From Christel House, an Indiana charter shool's
website:
The Academy is recognized by the Indiana Department of Education as an Exemplary "A" school.
The AP has exclusively obtained frantic emails between Tony Bennett and Heather Neal that show Christel House's (run by Christel DeHaan, an influential GOP donor) grade was changed from a "C" to an A".
Former Indiana and current Florida schools chief Tony Bennett built his national star by promising to hold "failing" schools accountable. But when it appeared an Indianapolis charter school run by a prominent Republican donor might receive a poor grade, Bennett's education team frantically overhauled his signature "A-F" school grading system to improve the school's marks.
Emails obtained by The Associated Press show Bennett and his staff scrambled last fall to ensure influential donor Christel DeHaan's school received an "A," despite poor test scores in algebra that initially earned it a "C."
"They need to understand that anything less than an A for Christel House compromises all of our accountability work," Bennett wrote in a Sept. 12 email to then-chief of staff Heather Neal, who is now Gov. Mike Pence's chief lobbyist.
Christel DeHaan
has given more than $2.8 million to Republicans, including $130,000 to Bennett.
Bennett has denied that DeHaan's school has received special treatment saying "there was nothing secret about this". A few other schools also had their grades changed but it was the problem with Christel that got the ball rolling.
However, the emails clearly show Bennett's staff was intensely focused on Christel House, whose founder has given more than $2.8 million to Republicans since 1998, including $130,000 to Bennett and thousands more to state legislative leaders.
Other schools saw their grades change, but the emails show DeHaan's charter was the catalyst for any changes.
Bennett rocketed to prominence with the help of former Indiana Gov. Mitch Daniels, former Florida Gov. Jeb Bush and a national network of Republican leaders and donors, such as DeHaan.
Bennett is a co-founder of Bush's Chiefs for Change, a group consisting mostly of Republican state school superintendents pushing school vouchers, teacher merit pay and many other policies enacted by Bennett in Indiana.
Though Indiana had had a school ranking system since 1999, Bennett switched to the A-F system and made it a signature item of his education agenda, raising the stakes for schools statewide.
Bennett consistently cited Christel House as a top-performing school as he secured support for the measure from business groups and lawmakers, including House Speaker Brian Bosma and Senate President Pro Tem David Long.

From Bennett's emails to his staff:
'This will be a HUGE problem for us,' Bennett wrote in a Sept. 12, 2012 email to Neal.

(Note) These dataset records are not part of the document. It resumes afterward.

(* ===== verification/Cards.v ===== *)
(** Approval cards: what their terminal payload offers a client, and how a background
    call is decided. *)
From S2P Require Import Prelude Json Models Database Samples MembershipState Outbox OutboxFacts.
From S2P Require Import Questions Projection Approvals Journal Reads Store ProjectionFacts Frames.
From S2P Require Import JournalFacts.

(** * Terminal payloads *)

Lemma dict_get_set_if k k' v d :
  dict_get k' (dict_set k v d) = if String.eqb k k' then v else dict_get k' d.
Proof.
  destruct (String.eqb_spec k k') as [->|Hk]; [apply dict_get_set|by apply dict_get_set_ne].
Qed.

Lemma dict_get_set_optional k k' v d :
  dict_get k' (dict_set_optional k v d) =
    if String.eqb k k' then default (dict_get k' d) v else dict_get k' d.
Proof.
  destruct v as [v|]; simpl; [apply dict_get_set_if|by destruct (String.eqb k k')].
Qed.

Lemma dict_get_excluding (xs : list string) k d :
  dict_get k (filter (λ kv, kv.1 ∉ xs) d) = if decide (k ∉ xs) then dict_get k d else JNull.
Proof.
  unfold dict in *. induction d as [|[k' v] d IH]; [by destruct (decide _)|].
  rewrite list.filter_cons. cbn [fst]. destruct (decide (k' ∉ xs)) as [Hk'|Hk']; cbn [dict_get];
    rewrite IH; destruct (String.eqb_spec k k') as [->|Hne]; try done.
  - by rewrite decide_True.
  - by rewrite !decide_False.
Qed.

Lemma terminal_content_returns content status reason metadata publication :
  status ≠ APPROVED ∨ is_Some metadata →
  ∃ out, terminal_content content status reason metadata publication = Ok out.
Proof.
  intros Hok. unfold terminal_content.
  destruct (bool_decide (status = APPROVED) && negb (bool_decide (is_Some metadata))) eqn:E;
    [|by eexists].
  apply andb_true_iff in E as [E1%bool_decide_eq_true E2%negb_true_iff].
  apply bool_decide_eq_false in E2. tauto.
Qed.

(** The members a terminal payload sets itself. *)
Definition terminal_members : list string := ["status"; "approvable"; "resolved_by"; "body"].

(** Reads one member of a payload, the outermost assignment first. *)
Ltac get_member tac :=
  repeat (etransitivity;
    [first [apply dict_get_set_if | apply dict_get_set_optional | apply dict_get_excluding]|];
    tac).

Lemma terminal_content_other content status reason metadata publication out k :
  terminal_content content status reason metadata publication = Ok out →
  k ∉ excluded_members publication → k ∉ terminal_members →
  dict_get k out = dict_get k content.
Proof.
  unfold terminal_content. case_match; [done|]. intros [= <-] Hk Hk'.
  assert (Forall (λ x, String.eqb x k = false) (terminal_members ++ excluded_members publication))
    as Hother.
  { apply list.Forall_forall. intros x Hx. apply String.eqb_neq. intros ->.
    apply elem_of_app in Hx. tauto. }
  unfold terminal_members, excluded_members in Hother. cbn [app] in Hother.
  repeat (apply list.Forall_cons_1 in Hother as [? Hother]).
  destruct status, metadata as [m|]; get_member ltac:(
    try match goal with E : String.eqb ?x k = false |- context [String.eqb ?x k] => rewrite E end;
    cbn match); by rewrite decide_True.
Qed.

Lemma terminal_content_status content status reason metadata publication out :
  terminal_content content status reason metadata publication = Ok out →
  dict_get "status" out = JString (ApprovalStatus_value status) ∧
  (status = APPROVED → is_Some metadata).
Proof.
  unfold terminal_content. case_match eqn:E; [done|]. intros [= <-].
  destruct status, metadata as [m|]; try done;
    (split; [get_member ltac:(cbn [String.eqb Ascii.eqb Bool.eqb]); by destruct publication, reason|done]).
Qed.

(** A terminal approval payload closes the request: it is never approvable, names
    the decided status and its reason and nothing older, keeps no option to approve
    automatically, shows provenance only for an approval and an automatic grant only on
    the edited card, drops the full arguments from that card, and leaves every other
    member as it was.  Building it fails exactly for an approval with no metadata. *)
Theorem terminal_payload_closes_the_request content status reason metadata publication :
  match terminal_content content status reason metadata publication with
  | Raise e => e = ValueError ∧ status = APPROVED ∧ metadata = None
  | Ok out =>
      (status = APPROVED → ∃ m, metadata = Some m ∧
         dict_get "approval_provenance" out = JObject (recorded_provenance m)) ∧
      dict_get "approvable" out = JBool false ∧
      dict_get "status" out = JString (ApprovalStatus_value status) ∧
      dict_get "resolution_reason" out = optional_string reason ∧
      dict_get "auto_approve_options" out = JNull ∧
      (status ≠ APPROVED → dict_get "approval_provenance" out = JNull) ∧
      (status ≠ APPROVED ∨ publication = RECEIPT → dict_get "auto_approval" out = JNull) ∧
      (publication = EDIT → dict_get "full_arguments" out = JNull) ∧
      ∀ k, k ∉ excluded_members publication → k ∉ terminal_members →
        dict_get k out = dict_get k content
  end.
Proof.
  destruct (terminal_content _ _ _ _ _) as [out|e] eqn:Hout.
  - pose proof (λ k, terminal_content_other _ _ _ _ _ _ k Hout) as Hother.
    revert Hout. unfold terminal_content. case_match eqn:E; [done|]. intros [= <-].
    destruct status, metadata as [m|]; try done; clear E; (repeat apply conj);
      try exact Hother; clear Hother; try intros Hcase;
      destruct publication; try (by destruct Hcase); try (exists m; split; [done|]);
      repeat (get_member ltac:(cbn [String.eqb Ascii.eqb Bool.eqb]); try done;
              destruct reason; try done; cbn [default fmap option_fmap option_map]).
  - revert Hout. unfold terminal_content. case_match eqn:E; [|done]. intros [= <-].
    apply andb_true_iff in E as [E1%bool_decide_eq_true E2%negb_true_iff].
    by apply bool_decide_eq_false, eq_None_not_Some in E2.
Qed.

(** * Deciding a background call *)

Section Decisions.
Context `{Host}.

Lemma background_other_tables p dl ini stored d u d' :
  enqueue_resolution p dl ini stored d = Ok (u, d') →
  db_background_calls d' = db_background_calls d ∧ db_approval_cards d' = db_approval_cards d.
Proof.
  unfold enqueue_resolution. intros (r & d1 & He & [= <- <-])%bind_ok.
  apply enqueue_inv in He as [[_ ->]|(t & th & now & _ & _ & _ & _ & ->)]; done.
Qed.

(** A background call is decided once.  A resolution either records nothing and
    leaves the database exactly as it was, or records the first decision of one
    undecided call, with the terminal payload of that decision; an approval is recorded
    only when it was requested, with metadata, before the call expired.  Decisions
    already made are never changed. *)
Theorem background_call_is_decided_once p status reason metadata card_event delivery d rec d' :
  resolve_background p status reason metadata card_event delivery d = Ok (rec, d') →
  (∀ k call, db_background_calls d !! k = Some call → bc_decision call ≠ None →
     db_background_calls d' !! k = Some call) ∧
  if rd_recorded rec then
    ∃ dl call decided why content,
      rd_delivery_id rec = Some dl ∧ rd_resolution rec = Some content ∧
      db_background_calls d !! (p, dl) = Some call ∧ bc_decision call = None ∧
      db_background_calls d' = <[(p, dl) := set_bc_decision (Some (ApprovalStatus_value decided))
                                  (set_bc_reason why call)]> (db_background_calls d) ∧
      dict_get "status" content = JString (ApprovalStatus_value decided) ∧
      (decided = status ∨ decided = EXPIRED) ∧
      (decided = APPROVED → is_Some metadata ∧
         time_ns_reading (db_clock_reads d) < bc_expires_at_ns call)
  else d' = d.
Proof.
  unfold resolve_background. intros (found & d0 & Hf & Hk)%bind_ok. injection Hf as Hf <-.
  destruct found as [[[p' dl] call]|]; [|by injection Hk as <- <-].
  apply fetch_one_elem, elem_of_select_where in Hf as [Hcall Hsel].
  unfold background_selected in Hsel. apply andb_true_iff in Hsel as [Hp _].
  apply String.eqb_eq in Hp. simpl in Hp. subst p'.
  apply bind_ok in Hk as (ini & d0 & Hi & Hk). injection Hi as Hi <-.
  apply bind_ok in Hk as (fin & d0 & Hfin & Hk). injection Hfin as Hfin <-.
  destruct ini as [ini|]; [|by injection Hk as <- <-].
  destruct (bc_decision call) as [old|] eqn:Hold.
  { apply bind_ok in Hk as (res & d0 & [_ <-]%lift_ok & [= <- <-]). done. }
  apply bind_ok in Hk as (now & d0 & Hnow & Hk). injection Hnow as <- <-.
  apply bind_ok in Hk as (c & d0 & [_ <-]%lift_ok & Hk).
  apply bind_ok in Hk as (stored & d0 & [Hstored <-]%lift_ok & Hk).
  apply bind_ok in Hk as ([] & d1 & Hm & Hk). injection Hm as <-.
  apply bind_ok in Hk as ([] & d2 & He & [= <- <-]).
  apply background_other_tables in He as [He _]. simpl in He.
  cbn [rd_recorded decision_record rd_delivery_id rd_resolution].
  apply terminal_content_status in Hstored as [Hstatus Happroved].
  set (late := bool_decide (status = EXPIRED) || _) in *. split.
  - intros k call' Hk Hd. rewrite He. rewrite lookup_insert_ne; [done|]. intros <-. congruence.
  - eexists dl, call, (if late then EXPIRED else status), _, stored.
    repeat split; try done; [by destruct late; auto|..].
    all: revert Happroved; unfold late in *; case_match eqn:E; try done.
    all: apply orb_false_iff in E as [_ E%Z.leb_gt]; intros Happroved; try done.
    rewrite bool_decide_true in Happroved by done. by apply Happroved.
Qed.
End Decisions.

(** * A sample card *)

Definition sample_card : string * string := (sample_principal, "$card")%string.

(** A reserved background card whose call expires at instant 1000. *)
Definition card_database : database :=
  upd_background_calls <[sample_card :=
      {| bc_run_id := "run"; bc_call_id := "call"; bc_expires_at_ns := 1000;
         bc_decision := None; bc_reason := None |}]>
    (state_after (reserve_card_delivery sample_principal "!r:x" None 0 ("run", 0, "call") "$card"
       "io.mindroom.tool_approval" [("tool_name", JString "shell"); ("full_arguments", JObject [])])
       empty_database).

Definition card_approval : T RecordedApprovalDecision :=
  resolve_background sample_principal APPROVED None
    (Some {| dm_resolved_by := Some "@u:x"%string; dm_resolved_at := None; dm_provenance := None;
             dm_auto_approval := None |}) None (Some "$card"%string).

Definition records (m : T RecordedApprovalDecision) (d : database) : bool :=
  match m d with Ok (rec, _) => rd_recorded rec | Raise _ => false end.

Lemma background_call_is_decided_once_witness :
  ∃ rec call, result_of card_approval card_database = Some rec ∧ rd_recorded rec = true ∧
    db_background_calls (state_after card_approval card_database) !! sample_card = Some call ∧
    bc_decision call = Some "approved"%string ∧
    records card_approval (state_after card_approval card_database) = false.
Proof.
  destruct (returns_run card_approval card_database) as [rec Hrun]; [by vm_compute|].
  destruct (background_call_is_decided_once _ _ _ _ _ _ _ _ _ Hrun) as [_ Hrec].
  assert (rd_recorded rec = true) as Hr.
  { assert (records card_approval card_database = true) as Hr by by vm_compute.
    unfold records in Hr. by rewrite Hrun in Hr. }
  rewrite Hr in Hrec. destruct Hrec as (dl & call & decided & why & content & _).
  destruct (db_background_calls (state_after card_approval card_database) !! sample_card)
    as [call'|] eqn:Hc; [|by vm_compute in Hc].
  exists rec, call'. split; [by unfold result_of; rewrite Hrun|]. split; [done|]. split; [done|].
  split; [vm_compute in Hc; by injection Hc as <-|by vm_compute].
Defined.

Neal fired back a few minutes later, 'Oh, crap. We cannot release until this is resolved.'
'I am more than a little miffed about this,' Bennett wrote. 'I hope we come to the meeting today with solutions and not excuses and/or explanations for me to wiggle myself out of the repeated lies I have told over the past six months.'
There continues a lot of back and forth discussion on how to change the formula for awarding grades to schools, and what the cutoff for an 'A' is, which Christel didn't meet. Bennett countered that they could change the rule.
A week-long behind-the-scenes scramble ensued among Bennett, assistant superintendent Dale Chu, Gubera, Neal and other top staff at the Indiana Department of Education.
They examined ways to lift Christel House from a 'C' to an 'A', including adjusting the presentation of color charts to make a high 'B' look like an 'A' and changing the grade just for Christel House.
It's not clear from the emails exactly how Gubera changed the grading formula, but they do show DeHaan's grade jumping twice.
'That's like parting the Red Sea to get numbers to move that significantly,' Jeff Butts, superintendent of Wayne Township schools in Indianapolis, said in an interview with The Associated Press.
By September 21st the school's grade was changed to a 3.75 and the school's grading director, Jon Gubera, resigned shortly afterwards.
This report raises serious questions about the validity of Indiana's school grading systems which affects how much state funding schools receive, whether schools get taken over by the state and whether students seeking private school vouchers need to attend public school for a year first. Not to mention affecting the real estate values of neighborhoods with the 'better' schools. No word of any public schools' grades being changed.